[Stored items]
(** C2 as stated fails: with five nodes and [nodeRM = 2] the run
    schedules two relocation events, not one. *)
Lemma two_relocation_events :
  ∃ t s', AodvExample.InstallApplications (demo_state 5 2) = Done () t s' ∧
          length (scheduled t) = 2%nat ∧ length (scheduled t) ≠ 1%nat.
Proof. eexists _, _. split; [reflexivity|]. split; [reflexivity|done]. Qed.

(** C3, as the code has it: for every duration, and every [nodeRM] up to
    [size - 2], [InstallApplications] (of either class) schedules the
    relocation of exactly [nodeRM] nodes, all different, each after a
    delay of [duration/2], each to a position whose x, y and z are
    values of [rand() % 10000], between 0 and 9999. *)
Theorem relocations_scheduled_at_midpoint `{Platform} (s : State) :
  2 ≤ size (this s) < 2 ^ 32 →
  0 ≤ nodeRM (this s) ≤ size (this s) - 2 →
  ready (this s) →
  (relocations_at_midpoint AodvExample.InstallApplications s ∧
   relocations_at_midpoint DsdvExample.InstallApplications s) ∧
  ∀ a, 0 ≤ Z.rem (rand_value a) 10000 < 10000.
Proof.
  intros Hsize HRM Hready. split; [|apply coordinate_range].
  cut (relocations_at_midpoint AodvExample.InstallApplications s).
  { intros HA. split; [exact HA|].
    by rewrite <- DsdvExample_InstallApplications in HA. }
  destruct (InstallApplications_reading s Hsize HRM Hready)
    as (numbers & t & s' & Hperm & E & _ & _ & Hn & Hlen & Hall).
  exists t, s'. repeat split; try done.
  rewrite Hn. eapply sublist_NoDup; [|apply sublist_take].
  rewrite Hperm. apply candidates_NoDup.
Qed.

ABOUT THIS TASK: Using the data above, copy each line that contains "schedules".

RESULT OF THIS EXERCISE:
    schedules two relocation events, not one. *)
    [size - 2], [InstallApplications] (of either class) schedules the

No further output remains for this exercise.